- _ASSIGNMENT_
In the entries below, which lines run from the one containing "cbn [ci_User ci_Name]." to the one containing "- exfalso. apply Hz. rewrite E."? Copy exactly those lines, ends included, and no others.

Records contained in a dataset:
(* ===== verification/Management.v ===== *)
(** * The client of the broker's management API (queue/management.go)

    Its requests and what it makes of the answers, over any server.
    [evicts_user] says that closing a user's connections closes those and no other,
    over a server that keeps the documentation of the API. *)
From Stdlib Require Import ZArith Lia Bool Ascii String List.
From stdpp Require Import base gmap strings option list.
From S2P Require Import Prelude GoString GoJson GoJsonParse GoJsonProofs Http Models Register JobTools.

Local Open Scope string_scope.
Local Open Scope Z_scope.
Local Open Scope state_scope.
Local Open Scope reader_scope.

Definition managementClientTimeout : Z := 10 * time_second.

Record QueueInfo := {
  qu_Name : string;
  qu_Messages : Z;
  qu_MessagesReady : Z;
  qu_MessagesUnacknowledged : Z;
  qu_Consumers : Z }.
Definition zero_QueueInfo : QueueInfo := Build_QueueInfo "" 0 0 0 0.

Definition dec_QueueInfo : decoder QueueInfo := dec_struct (fun x =>
  let f {B} := @field B ["name"; "messages"; "messages_ready"; "messages_unacknowledged"; "consumers"] in
  Build_QueueInfo
    <$$> f "name" dec_string (qu_Name x)
    <*> f "messages" dec_int64 (qu_Messages x)
    <*> f "messages_ready" dec_int64 (qu_MessagesReady x)
    <*> f "messages_unacknowledged" dec_int64 (qu_MessagesUnacknowledged x)
    <*> f "consumers" dec_int64 (qu_Consumers x)).

Record connectionInfo := { ci_Name : string; ci_User : string }.
Definition zero_connectionInfo : connectionInfo := Build_connectionInfo "" "".

Definition dec_connectionInfo : decoder connectionInfo := dec_struct (fun x =>
  let f {B} := @field B ["name"; "user"] in
  Build_connectionInfo <$$> f "name" dec_string (ci_Name x) <*> f "user" dec_string (ci_User x)).

Definition dec_connections : decoder (list (option connectionInfo)) :=
  dec_slice None (dec_ptr zero_connectionInfo dec_connectionInfo).

Definition percentEncodeVHost (vhost : string) : string :=
  if (vhost =? "/")%string then "%2F"
  else match vhost with String "/" s => "%2F" +:+ s | _ => vhost end.

Record HTTPManagementClient := { mc_baseURL : string; mc_username : string; mc_password : string }.

Section client.
(** The [Authorization] header of [SetBasicAuth], the errors of [http.NewRequest],
    and the server behind [client.Do]. *)
Context (basic_auth : string -> string -> string) (bad_url : string -> option string).
Context {S : Type} (send : http_call -> State S (result string http_reply)).
Context (m : HTTPManagementClient).

Abbreviation M := (State S).

Definition headers (with_body : bool) : Header :=
  let h := {[ "Authorization" := [basic_auth (mc_username m) (mc_password m)] ]} in
  if with_body then <["Content-Type" := ["application/json"]]> h else h.

(** [do]: the error, and what was read of the response when it was to be. *)
Definition do_request {R} (method path : string) (body : option json) (read : option (string -> R * option json_error))
    : M (result string (option R)) :=
  let url := mc_baseURL m +:+ path in
  let at_ := method +:+ " " +:+ path in
  match bad_url url with
  | Some e => sret (Err ("creating request " +:+ method +:+ " " +:+ url +:+ ": " +:+ e))
  | None =>
      do r <- send (Build_http_call method url (headers (match body with Some _ => true | None => false end)) (encode_json <$> body));
      sret match r with
      | Err e => Err ("management API " +:+ at_ +:+ ": " +:+ e)
      | Ok reply =>
          let raw := match hr_Body reply with Ok s => s | Err _ => "" end in
          if 400 <=? hr_Status reply
          then Err ("management API " +:+ at_ +:+ ": status " +:+ fmt_d (hr_Status reply) +:+ ": " +:+ raw)
          else
            match read with
            | Some f =>
                if hr_Status reply =? StatusNoContent then Ok None
                else match f raw with
                     | (x, None) => Ok (Some x)
                     | (_, Some _) => Err "decoding management API response"
                     end
            | None => Ok None
            end
      end
  end.

Definition no_result (method path : string) (body : option json) : M (option string) :=
  do r <- do_request (R := unit) method path body None;
  sret (match r with Ok _ => None | Err e => Some e end).

Definition CreateUser (username password : string) : M (option string) :=
  no_result "PUT" ("/api/users/" +:+ username) (Some (VObj [("password", VStr password); ("tags", VStr "")])).

Definition DeleteUser (username : string) : M (option string) := no_result "DELETE" ("/api/users/" +:+ username) None.

Definition permissions_json (p : VhostPermissions) : json :=
  VObj [("configure", VStr (vp_Configure p)); ("write", VStr (vp_Write p)); ("read", VStr (vp_Read p))].

Definition SetVhostPermissions (vhost username : string) (perms : VhostPermissions) : M (option string) :=
  no_result "PUT" ("/api/permissions/" +:+ percentEncodeVHost vhost +:+ "/" +:+ username) (Some (permissions_json perms)).

Definition GetQueueInfo (vhost queueName : string) : M (result string QueueInfo) :=
  do r <- do_request "GET" ("/api/queues/" +:+ percentEncodeVHost vhost +:+ "/" +:+ queueName) None
            (Some (decode_stream dec_QueueInfo zero_QueueInfo));
  sret (match r with Ok i => Ok (default zero_QueueInfo i) | Err e => Err e end).

Definition ListQueues (vhost : string) : M (result string (list (option QueueInfo))) :=
  do r <- do_request "GET" ("/api/queues/" +:+ percentEncodeVHost vhost) None
            (Some (decode_stream (dec_slice None (dec_ptr zero_QueueInfo dec_QueueInfo)) []));
  sret (match r with Ok l => Ok (default [] l) | Err e => Err e end).

Definition is_of (username : string) (c : option connectionInfo) : option string :=
  match c with
  | Some c => if negb (ci_User c =? username)%string || (ci_Name c =? "")%string then None else Some (ci_Name c)
  | None => None
  end.

Fixpoint close_each (username : string) (conns : list (option connectionInfo)) : M (option string) :=
  match conns with
  | [] => sret None
  | c :: conns =>
      match is_of username c with
      | None => close_each username conns
      | Some name =>
          do err <- no_result "DELETE" ("/api/connections/" +:+ PathEscape name) None;
          match err with Some e => sret (Some e) | None => close_each username conns end
      end
  end.

Definition CloseUserConnections (username : string) : M (option string) :=
  do r <- do_request "GET" "/api/connections" None (Some (decode_stream dec_connections []));
  match r with
  | Err e => sret (Some e)
  | Ok conns => close_each username (default [] conns)
  end.
End client.

(** ** Escaped names *)

Definition hex_value (c : ascii) : Z := if byte_of c <? 65 then byte_of c - 48 else byte_of c - 55.

(** The segment of a path as a server reads it. *)
Fixpoint PathUnescape (s : string) : string :=
  match s with
  | String "%" (String x (String y s)) => String (of_byte (16 * hex_value x + hex_value y)) (PathUnescape s)
  | String c s => String c (PathUnescape s)
  | EmptyString => ""
  end.

Lemma path_escape_byte c s :
  PathUnescape (PathEscape (String c s)) = String c (PathUnescape (PathEscape s)).
Proof. cbn [PathEscape]. generalize (PathEscape s). intros t. by destruct c as [[] [] [] [] [] [] [] []]. Qed.

Lemma path_escape_roundtrip s : PathUnescape (PathEscape s) = s.
Proof. induction s as [|c s IH]; [done|]. by rewrite path_escape_byte, IH. Qed.

(** ** A server that keeps the documentation of the API *)

Section server.
Context (basic_auth : string -> string -> string) (bad_url : string -> option string) (m : HTTPManagementClient).
Context (no_bad_url : forall u, bad_url u = None).
(** Its connections: names and users. *)
Abbreviation conns := (list (string * string)).
Context (send : http_call -> State conns (result string http_reply)).

Definition connection_json (c : string * string) : json := VObj [("name", VStr (fst c)); ("user", VStr (snd c))].

(** Listing gives the connections and changes nothing; deleting closes the one named. *)
Definition lists : Prop := forall h b l, exists text,
  send (Build_http_call "GET" (mc_baseURL m +:+ "/api/connections") h b) l = (Ok (Build_http_reply 200 (Ok text)), l)
  /\ text = encode_json (VArr (map connection_json l)).
Definition deletes : Prop := forall h b n l,
  send (Build_http_call "DELETE" (mc_baseURL m +:+ "/api/connections/" +:+ PathEscape n) h b) l =
  (Ok (Build_http_reply StatusNoContent (Ok "")), List.filter (fun c => negb (fst c =? n)%string) l).

Definition read_connection (c : string * string) : option connectionInfo := Some (Build_connectionInfo (valid_utf8 (fst c)) (valid_utf8 (snd c))).

Lemma connections_read l :
  decode_stream dec_connections [] (encode_json (VArr (map connection_json l))) = (map read_connection l, None).
Proof.
  apply decode_exact.
  - cbn [encodable]. induction l as [|c l IH]; [done|]. exact IH.
  - cbn [valid_json]. unfold dec_connections, dec_slice. induction l as [|c l IH]; [done|]. cbn [map fold_right]. rewrite IH. clear IH.
    assert (E : dec_ptr zero_connectionInfo dec_connectionInfo (valid_json (connection_json c)) None = (read_connection c, false)); [|by rewrite E].
    unfold connection_json. cbn [valid_json map fst snd]. member_names. apply dec_ptr_reads; [done|].
    unfold dec_connectionInfo, dec_struct. read_struct.
Qed.

Definition belongs (username : string) (c : string * string) : bool := (snd c =? username)%string && negb (fst c =? "")%string.

Lemma deleted (Hd : deletes) n l : no_result basic_auth bad_url send m "DELETE" ("/api/connections/" +:+ PathEscape n) None l =
  (None, List.filter (fun c => negb (fst c =? n)%string) l).
Proof. unfold no_result, sbind at 1, do_request. rewrite no_bad_url. unfold sbind. cbn [fmap option_fmap option_map]. rewrite Hd. done. Qed.

Lemma close_each_spec username (Hd : deletes) names : forall l,
  close_each basic_auth bad_url send m username (map read_connection names) l =
  (None, List.filter (fun c => negb (existsb (fun n => (fst c =? n)%string)
           (omap (is_of username) (map read_connection names)))) l).
Proof.
  induction names as [|c names IH]; intros l; cbn [map close_each].
  - cbn. f_equal. symmetry. induction l as [|x l IH]; [done|]. cbn. by f_equal.
  - unfold omap, list_omap in *. destruct (is_of username (read_connection c)) as [n|]; [|apply IH].
    unfold sbind. rewrite (deleted Hd), IH. f_equal. cbn [existsb]. clear. induction l as [|x l IH]; [done|]. cbn [List.filter].
    destruct (fst x =? n)%string eqn:E; cbn [negb orb List.filter]; [done|]. destruct (existsb _ _); cbn [negb]; [done|]. by f_equal.
Qed.

Lemma named_of username l : Forall (fun c => valid_utf8 (fst c) = fst c /\ valid_utf8 (snd c) = snd c) l ->
  omap (is_of username) (map read_connection l) = map fst (List.filter (belongs username) l).
Proof.
  induction 1 as [|c l [Hn Hu] _ IH]; [done|]. unfold omap, list_omap in *. cbn [map List.filter]. unfold is_of at 1, read_connection at 1, belongs at 1.
  cbn [ci_User ci_Name]. rewrite Hn, Hu. destruct (snd c =? username)%string, (fst c =? "")%string; cbn [negb orb andb map]; by rewrite IH.
Qed.

Lemma NoDup_map_inj {A B} (f : A -> B) l : NoDup (map f l) -> forall x y, In x l -> In y l -> f x = f y -> x = y.
Proof.
  induction l as [|z l IH]; [done|]. cbn [map]. intros [Hz Hn]%NoDup_cons x y [<-|Hx] [<-|Hy] E; [done| | |by apply IH].
  - exfalso. apply Hz. rewrite E. by apply list_elem_of_In, in_map.
  - exfalso. apply Hz. rewrite <- E. by apply list_elem_of_In, in_map.
Qed.

(** C25: Evicting a user from the broker closes every connection of that user that has a
    name, and no connection of anybody else, whatever characters the names have: over a
    server that lists its connections and closes the one named by the unescaped path. *)
Theorem evicts_user username l :
  lists -> deletes -> NoDup (map fst l) -> Forall (fun c => valid_utf8 (fst c) = fst c /\ valid_utf8 (snd c) = snd c) l ->
  CloseUserConnections basic_auth bad_url send m username l = (None, List.filter (fun c => negb (belongs username c)) l).
Proof.
  intros Hl Hd Hn Hv. unfold CloseUserConnections, sbind at 1, do_request. rewrite no_bad_url. unfold sbind at 1.
  edestruct Hl as (text & -> & ->). cbn [hr_Status hr_Body sret]. change (400 <=? 200) with false. change (200 =? StatusNoContent) with false. cbn iota.
  rewrite connections_read. cbn [from_option id]. rewrite close_each_spec by done. f_equal. rewrite named_of by done.
  apply filter_ext_in. intros x Hx. f_equal. apply eq_bool_prop_intro. rewrite !Is_true_true, existsb_exists. split.
  - intros (n & Hin & Hxn). apply String.eqb_eq in Hxn as <-. apply in_map_iff in Hin as (y & Hy & [Hin Hb]%filter_In).
    by rewrite <- (NoDup_map_inj _ _ Hn y x Hin Hx Hy).
  - intros Hb. exists (fst x). split; [|apply String.eqb_refl]. apply in_map, filter_In. by split.
Qed.
End server.

(** ** A server *)

Definition demo_client : HTTPManagementClient := Build_HTTPManagementClient "http://mq:15672" "admin" "pw".

Definition demo_server (q : http_call) : State (list (string * string)) (result string http_reply) := fun l =>
  if (hc_Method q =? "GET")%string then
    (Ok (if (hc_URL q =? "http://mq:15672/api/connections")%string
         then Build_http_reply 200 (Ok (encode_json (VArr (map connection_json l)))) else Build_http_reply 404 (Ok "")), l)
  else match strip_prefix "http://mq:15672/api/connections/" (hc_URL q) with
       | Some p => (Ok (Build_http_reply StatusNoContent (Ok "")), List.filter (fun c => negb (fst c =? PathUnescape p)%string) l)
       | None => (Ok (Build_http_reply 404 (Ok "")), l)
       end.

Definition demo_conns : list (string * string) :=
  [("10.0.0.7:1 -> mq", "agent-a"); ("10.0.0.8:1 -> mq", "agent-b"); ("x/y?z", "agent-a"); ("", "agent-a")].

Lemma evicts_user_witness :
  CloseUserConnections (fun u p => u) (fun _ => None) demo_server demo_client "agent-a" demo_conns =
  (None, [("10.0.0.8:1 -> mq", "agent-b"); ("", "agent-a")]).
Proof.
  refine (evicts_user (fun u p => u) (fun _ => None) demo_client _ demo_server "agent-a" demo_conns _ _ _ _).
  - reflexivity.
  - intros h b l. eexists. split; reflexivity.
  - intros h b n l. unfold demo_server. cbn [hc_Method hc_URL]. change ("DELETE" =? "GET")%string with false. cbn iota.
    change (mc_baseURL demo_client +:+ "/api/connections/" +:+ PathEscape n) with ("http://mq:15672/api/connections/" +:+ PathEscape n).
    rewrite strip_prefix_app, path_escape_roundtrip. reflexivity.
  - repeat (constructor; [set_solver|]). constructor.
  - repeat (constructor; [split; reflexivity|]). constructor.
Defined.

(** A failed request stops the eviction; the answer's text is in the error. *)
Example management_errors :
  no_result (fun u p => u) (fun _ => None) demo_server demo_client "DELETE" "/api/users/x" None [] =
    (Some "management API DELETE /api/users/x: status 404: ", [])
  /\ GetQueueInfo (fun u p => u) (fun _ => None)
       (fun q => sret (Ok (Build_http_reply 200 (Ok (json_text "{'name':'nipper-agent-u','messages_ready':3,'consumers':1,'idle':true}")))))
       demo_client "/nipper" "nipper-agent-u" tt
     = (Ok (Build_QueueInfo "nipper-agent-u" 0 3 0 1), tt).
Proof. by vm_compute. Qed.

(** Only the first slash of a virtual host is encoded. *)
Example vhost_paths :
  map percentEncodeVHost ["/"; "/nipper"; "nipper"; "/a/b"; ""] = ["%2F"; "%2Fnipper"; "nipper"; "%2Fa/b"; ""].
Proof. reflexivity. Qed.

- _ANSWER BOX_
  cbn [ci_User ci_Name]. rewrite Hn, Hu. destruct (snd c =? username)%string, (fst c =? "")%string; cbn [negb orb andb map]; by rewrite IH.
Qed.

Lemma NoDup_map_inj {A B} (f : A -> B) l : NoDup (map f l) -> forall x y, In x l -> In y l -> f x = f y -> x = y.
Proof.
  induction l as [|z l IH]; [done|]. cbn [map]. intros [Hz Hn]%NoDup_cons x y [<-|Hx] [<-|Hy] E; [done| | |by apply IH].
  - exfalso. apply Hz. rewrite E. by apply list_elem_of_In, in_map.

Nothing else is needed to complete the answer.